Posts are now scheduled to be Mon., Wed., and Fri. Sign up for a brief email notice that a new post is up. Then you can save even more seconds… Note: there are many places to safely respond. Tell us what you think. Note: Some comments are even collecting at the end of this…
If you don’t know about “black swans,” or if want to know more about who’s at the helm here, you may enjoy the discussion below:
[HERE WE GO… (This was our original start.]

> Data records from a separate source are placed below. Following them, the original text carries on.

Lemma output_kwargs_known item :
  let o := TypecastBatchTts.output_kwargs item in
  keys_within ["audio_format"; "volume"; "pitch"; "tempo"] o
  /\ Py.assoc "audio_format" o = Some (TypecastBatchTts.output_format item)
  /\ (forall k v, k <> "audio_format" -> Py.assoc k o = Some v ->
        v <> Py.VNone /\ Py.assoc k (TypecastBatchTts.output item) = Some v).
Proof.
  simpl. unfold TypecastBatchTts.output_kwargs.
  destruct (audio_control_cases (TypecastBatchTts.output item) "volume")
    as [->|(v1 & Hv1 & Ha1 & ->)];
  destruct (audio_control_cases (TypecastBatchTts.output item) "pitch")
    as [->|(v2 & Hv2 & Ha2 & ->)];
  destruct (audio_control_cases (TypecastBatchTts.output item) "tempo")
    as [->|(v3 & Hv3 & Ha3 & ->)];
  (split; [unfold keys_within; simpl;
           repeat (apply Forall_cons; split;
                   [simpl; rewrite !elem_of_cons; tauto|]);
           apply Forall_nil_2|]);
  (split; [reflexivity|]);
  intros k v Hk; simpl;
  destruct (String.eqb_spec k "audio_format"); try done;
  repeat match goal with
         | |- context [String.eqb k ?x] =>
             destruct (String.eqb_spec k x); [subst|]
         end;
  intros Hv; simplify_eq; done.
Qed.

(** X10.  The request built for an item is what the SDK's [TTSRequest]
    makes of the item's text, model and voice, the language code of its
    language, a prompt and an output.  The prompt is [None] when the item has
    no prompt setting, and else [None] or what [Prompt] makes of keyword
    arguments among the emotion preset and intensity only; the output is
    what [Output] makes of the audio format and of those of the volume, the
    pitch and the tempo that are set, passed under these names, and of
    nothing else.  When [Output] refuses them, no request is built. *)
Theorem only_known_settings_are_sent item :
  (forall req,
     TypecastBatchTts.build_tts_request item = inr req ->
     exists lang p o,
       sdk_TTSRequest [("text", TypecastBatchTts.text item);
                       ("model", TypecastBatchTts.model item);
                       ("voice_id", TypecastBatchTts.voice_id item);
                       ("language", lang); ("prompt", p); ("output", o)]
       = inr req
       /\ TypecastBatchTts.as_language_code (TypecastBatchTts.language item)
          = inr lang
       /\ sdk_Output (TypecastBatchTts.output_kwargs item) = inr o
       /\ (p = Py.VNone
           \/ exists known,
                TypecastBatchTts.known_prompt (TypecastBatchTts.prompt item)
                = inr known
                /\ known <> []
                /\ keys_within ["emotion_preset"; "emotion_intensity"] known
                /\ sdk_Prompt known = inr p)
       /\ (TypecastBatchTts.prompt item = [] -> p = Py.VNone))
  /\ (let o := TypecastBatchTts.output_kwargs item in
      keys_within ["audio_format"; "volume"; "pitch"; "tempo"] o
      /\ Py.assoc "audio_format" o = Some (TypecastBatchTts.output_format item)
      /\ (forall k v, k <> "audio_format" -> Py.assoc k o = Some v ->
            v <> Py.VNone
            /\ Py.assoc k (TypecastBatchTts.output item) = Some v))
  /\ (forall e,
        sdk_Output (TypecastBatchTts.output_kwargs item) = inl e ->
        exists e', TypecastBatchTts.build_tts_request item = inl e').
Proof.
  split; [|split; [apply output_kwargs_known|]].
  - unfold TypecastBatchTts.build_tts_request, Py.bind. intros req Hb.
    destruct (match TypecastBatchTts.prompt item with
              | [] => Py.ret Py.VNone
              | _ => _
              end) as [e|p] eqn:Hp; [discriminate|].
    destruct (TypecastBatchTts.as_language_code _) as [e|lang] eqn:Hlang;
      [discriminate|].
    destruct (sdk_Output _) as [e|o] eqn:Ho; [discriminate|].
    exists lang, p, o. split; [exact Hb|]. split; [reflexivity|].
    split; [reflexivity|]. split.
    + destruct (TypecastBatchTts.prompt item) as [|kv rest];
        [injection Hp as <-; by left|].
      destruct (TypecastBatchTts.known_prompt (kv :: rest))
        as [e|known] eqn:Hk; [discriminate|].
      destruct known as [|x known]; [injection Hp as <-; by left|].
      right. eexists. split; [reflexivity|]. split; [done|].
      split; [by apply known_prompt_keys in Hk | exact Hp].
    + intros Hnil. rewrite Hnil in Hp. by injection Hp as <-.
  - intros e He. unfold TypecastBatchTts.build_tts_request, Py.bind.
    destruct (match TypecastBatchTts.prompt item with
              | [] => Py.ret Py.VNone
              | _ => _
              end) as [e1|p]; [eauto|].
    destruct (TypecastBatchTts.as_language_code _) as [e2|lang]; [eauto|].
    rewrite He. eauto.
Qed.
Lemma stats_completed (db1 db2 : Database) :
  online db1 = online db2 →
  filter (λ g, completed_with_scores g) (games db1)
  = filter (λ g, completed_with_scores g) (games db2) →
  (∀ team_id games_back,
     get_team_stats np_std db1 team_id games_back
     = get_team_stats np_std db2 team_id games_back)
  ∧ (∀ team1_id team2_id games_back,
       get_head_to_head_stats db1 team1_id team2_id games_back
       = get_head_to_head_stats db2 team1_id team2_id games_back)
  ∧ (∀ home_team_id away_team_id,
       create_game_features np_std db1 home_team_id away_team_id
       = create_game_features np_std db2 home_team_id away_team_id).
Proof.
  intros Hon Hg.
  assert (Hts : ∀ team_id games_back,
            get_team_stats np_std db1 team_id games_back
            = get_team_stats np_std db2 team_id games_back).
  { intros t n. unfold get_team_stats, get_team_stats_try.
    by rewrite (team_games_query_completed db1 db2 t n Hon Hg). }
  assert (Hhh : ∀ team1_id team2_id games_back,
            get_head_to_head_stats db1 team1_id team2_id games_back
            = get_head_to_head_stats db2 team1_id team2_id games_back).
  { intros t1 t2 n. unfold get_head_to_head_stats, get_head_to_head_stats_try.
    by rewrite (h2h_query_completed db1 db2 t1 t2 n Hon Hg). }
  split; [exact Hts|]. split; [exact Hhh|].
  intros h a. unfold create_game_features. by rewrite !Hts, Hhh.
Qed.

End FeatureVectorInputs.

(** X6: when the store cannot be reached, or neither team has a
    qualifying game, [create_game_features] returns the same neutral
    vector for every pair: its 23 features are the averages 110, the
    fractions 0.5, all differences 0, projected and head-to-head total
    220. *)
Theorem create_game_features_defaults (np_std : list Z → Q) (db : Database)
    (home_team_id away_team_id : string) :
  online db = false
  ∨ Forall (λ g, FeatureEngineer.team_games_where home_team_id g = false) (games db)
    ∧ Forall (λ g, FeatureEngineer.team_games_where away_team_id g = false) (games db) →
  ∃ features,
    FeatureEngineer.create_game_features np_std db home_team_id away_team_id
    = Ok features
    ∧ dom features = feature_keys
    ∧ holds_values features default_features.
Proof.
  intros [Hoff | [Hh Ha]]; apply create_game_features_default_stats.
  - by apply get_team_stats_offline.
  - by apply get_team_stats_offline.
  - by apply get_head_to_head_stats_offline.
  - by apply get_team_stats_none.
  - by apply get_team_stats_none.
  - apply get_head_to_head_stats_none.
    eapply Forall_impl; [exact Hh|]. intros g. apply h2h_where_team.
Qed.

(** LAL has only a scheduled game and MIA none in the sample store. *)
Lemma create_game_features_defaults_witness :
  ∃ features,
    FeatureEngineer.create_game_features sample_std sample_db "LAL" "MIA" = Ok features
    ∧ dom features = feature_keys
    ∧ holds_values features default_features.
Proof.
  apply (create_game_features_defaults sample_std sample_db "LAL" "MIA").
  right. split; repeat constructor.
Defined.

(** X7: the statistics and the feature vector depend on the store only
    through whether it can be reached and its completed games with both
    scores: two stores that agree on those give the same team statistics,
    head-to-head statistics and features, so scheduled or score-less games
    never influence them. *)
Theorem features_depend_on_completed_games (np_std : list Z → Q) (db1 db2 : Database) :
  online db1 = online db2 →
  filter (λ g, completed_with_scores g) (games db1)
  = filter (λ g, completed_with_scores g) (games db2) →
  (∀ team_id games_back,
     FeatureEngineer.get_team_stats np_std db1 team_id games_back
     = FeatureEngineer.get_team_stats np_std db2 team_id games_back)
  ∧ (∀ team1_id team2_id games_back,
       FeatureEngineer.get_head_to_head_stats db1 team1_id team2_id games_back
       = FeatureEngineer.get_head_to_head_stats db2 team1_id team2_id games_back)
  ∧ (∀ home_team_id away_team_id,
       FeatureEngineer.create_game_features np_std db1 home_team_id away_team_id
       = FeatureEngineer.create_game_features np_std db2 home_team_id away_team_id).
Proof. apply stats_completed. Qed.

(** The sample store with and without its scheduled game. *)
Lemma features_depend_on_completed_games_witness :
  (∀ team_id games_back,
     FeatureEngineer.get_team_stats sample_std sample_db team_id games_back
     = FeatureEngineer.get_team_stats sample_std sample_db_completed team_id games_back)
  ∧ (∀ team1_id team2_id games_back,
       FeatureEngineer.get_head_to_head_stats sample_db team1_id team2_id games_back
       = FeatureEngineer.get_head_to_head_stats sample_db_completed team1_id team2_id
           games_back)
  ∧ (∀ home_team_id away_team_id,
       FeatureEngineer.create_game_features sample_std sample_db home_team_id away_team_id
       = FeatureEngineer.create_game_features sample_std sample_db_completed
           home_team_id away_team_id).
Proof.
  apply (features_depend_on_completed_games sample_std sample_db sample_db_completed);
    reflexivity.
Defined.

(** ** The training set *)

Section TrainingSetFacts.
Import FeatureEngineerTraining.
Context (np_std : list Z → Q).

Lemma training_record_labels (db : Database) (game : BaseRow) :
  ∃ features,
    FeatureEngineer.create_game_features np_std db
      (base_home_team_id game) (base_away_team_id game) = Ok features
    ∧ dom features = feature_keys
    ∧ training_record np_std db game = Ok (add_labels game (PFloat <$> features)).
Proof.
  destruct (create_game_features_total np_std db
              (base_home_team_id game) (base_away_team_id game))
    as (hs & aws & hh & _ & _ & _ & Hf).
  eexists. split; [exact Hf|]. split; [apply features_of_dom|].
  unfold training_record. rewrite Hf. reflexivity.
Qed.

Lemma training_records_total (db : Database) (games_df : list BaseRow) :
  ∃ records,
    training_records np_std db games_df = Ok records
    ∧ Forall2 (λ game record, training_record np_std db game = Ok record)
        games_df records.
Proof.
  induction games_df as [|game rest (records & Hr & Hall)]; simpl.
  - exists []. split; [done | constructor].
  - destruct (training_record_labels db game) as (f & _ & _ & Hrec).
    rewrite Hrec, Hr. simpl. eexists. split; [done|]. by constructor.
Qed.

“Taking 12 seconds for a dip in the sea of facts and ideas…about language, philosophy, religion, and science…identifying good resources…seeing what catches the eye,” I mumble aloud as I sit alone in my office. “Celebrating the ‘conscious mind’ in a suspicious world…Say no more.” (Except using color and others gimmicks to help you travel quickly…)
But that wasn’t to be…
The office door slowly opens. George, an older student, one who can start never-ending conversations, enters without invitation, and descends into the empty chair on the other side of my desk. He speaks:
“Sounds like you’ve not quite found your focus. What would I find ‘interesting’ in such a website?”
I (John) reply: “Not sure, George, but consider this: New research has convinced many scientists that Earthlings—listen carefully—are “cosmic organic orphans” or the only species of “life” anywhere that asks ‘Why?’ And maybe the only organic life, period.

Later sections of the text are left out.